Smuggling Meat into the US
Ok, I live in the US and I’ve never been out of the country, so, this is something I have no experience in. However, it is something that people have been searching for and it’s been landing them on my diabetes blog on an entry about me smuggling candy at halloween time when I was a little kid.
So, there’s the typical things (or at least the things I think of as typical) to smuggle in. People. Fruits. Drugs. Cuban Cigars. Weapons. Those are the typical things I think about being smuggled into the US. Not meat. I mean, meat, is there really meat in other countries that we can’t get here. Or perhaps it’s because of the meats we have here the same meat from another country tastes better? But then, I was reading, and some of the meat people are trying to smuggle in (to the UK mind you, I couldn’t find much of anything about the US) is coming from countries whose animals have hand and foot disease. Why would anyone smuggle meat from those countries?
Not that anyone’s going to tell me why they’d smuggle meat into the US, but I thought that it was an interesting search term that popped up.









Drugs are definitely a biggie. I’ve traveled quite a bit, but the airport in Bangkok is by far the most secure airport I’ve ever been through. Thailand has had a really big problem with drug smuggling (apparently they grow the world’s best opium?) and they’ve cracked down on it a lot to maintain good relations with other countries.

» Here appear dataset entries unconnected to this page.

Lemma temp_dir_not_output : temp_dir session <> output_path name.
Proof.
  rewrite (temp_dir_eq id session plain_id session_dir).
  rewrite (output_path_eq name plain_file), TEMP_DIR_eq, COMPLETED_DIR_eq.
  rewrite !append_assoc. intros Heq. apply String.app_inj in Heq. discriminate.
Qed.

Lemma temp_dir_not_sidecar : temp_dir session <> metadata_path name.
Proof.
  rewrite (temp_dir_eq id session plain_id session_dir).
  rewrite (metadata_path_eq name plain_file), TEMP_DIR_eq, COMPLETED_DIR_eq.
  rewrite !append_assoc. intros Heq. apply String.app_inj in Heq. discriminate.
Qed.

Lemma temp_dir_not_completed : temp_dir session <> COMPLETED_DIR.
Proof.
  rewrite (temp_dir_eq id session plain_id session_dir).
  rewrite TEMP_DIR_eq, COMPLETED_DIR_eq.
  rewrite !append_assoc. intros Heq. apply String.app_inj in Heq. discriminate.
Qed.

Section OneFinalize.
Variables (st : State) (content : Z -> list byte) (now : string)
          (digest : option string).
Hypothesis known : upload_sessions st !! id = Some session.
Hypothesis named : filename session = Some name.
Hypothesis complete :
  chunks session = JInt (Z.of_nat (size (received_chunks session))).
Hypothesis chunk_files :
  forall i, i ∈ chunk_range (Z.of_nat (size (received_chunks session))) ->
            files (fs st) !! chunk_path session i = Some (content i).
Hypothesis completed_dir : is_dir (fs st) COMPLETED_DIR = true.
Hypothesis output_free : is_dir (fs st) (output_path name) = false.
Local Abbreviation assembled := (assembled_from session content).
Local Abbreviation reassembled := (reassembled_state st session name content).
Local Abbreviation cleaned := (cleaned_state st session name content).
Hypothesis no_dir_below :
  forall p, p ∈ dirs (fs st) -> starts_with (temp_dir session ++ "/") p = false.

Lemma output_parent : is_dir (fs st) (dirname (output_path name)) = true.
Proof. rewrite (output_path_dirname name plain_file). exact completed_dir. Qed.

Lemma reassembly_ok :
  (do _ <- write_file (output_path name) [];
   for_each (chunk_range (Z.of_nat (size (received_chunks session))))
     (fun i => do data <- read_file (chunk_path session i);
               append_file (output_path name) data)) st
  = (Returned tt, reassembled).
Proof.
  rewrite (bind_returned _ _ _ _ _
             (write_file_ok (output_path name) [] st output_free output_parent)).
  rewrite (reassemble_loop content _ []).
  - unfold reassembled_state, put_fs, assembled_from. cbn [upload_sessions fs files dirs].
    rewrite insert_insert_eq. reflexivity.
  - cbn. apply lookup_insert_eq.
  - intros i Hi. cbn. rewrite lookup_insert_ne; [apply chunk_files, Hi|].
    intros Heq. pose proof out_not_below as Hb. rewrite Heq in Hb.
    rewrite (chunk_path_below id session plain_id session_dir) in Hb.
    discriminate.
Qed.

Lemma bind_assoc {A B C : Type} (m : M A) (k : A -> M B) (k' : B -> M C) (s : State) :
  bind (bind m k) k' s = bind m (fun a => bind (k a) k') s.
Proof. unfold bind. destruct (m s) as [[a|e] s']; reflexivity. Qed.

I guess I can see the whole meat smuggling thing, to an extent… I remember when I moved to Africa, I had to get a ton of immunizations and medications for diseases we have mostly eliminated here in the US (like typhoid, yellow fever, malaria, etc.). I know that some diseases (including yellow fever, malaria, and bubonic plague) are transmitted through mosquitoes or fleas, OR through the consumption of contaminated meat. So, in that sense, I guess it makes sense to limit what meat can enter our country.
Maybe because it’s considerably cheaper. Small-scale businesses want to profit more and it’s a risk they are willing to take.
Its about brains partly. Literally cow brains.
Mad cow disease is one of the big risks. Plus, there was just a pork scare out of Ireland, I think last week.
Bottom line is people will attempt to smuggle anything they can if they can make a buck doing it. Especially if they buy some bad meat somewhere else for next to nothing and find a way to sneak it into the country where it can be mixed up a bit and sold for a premium.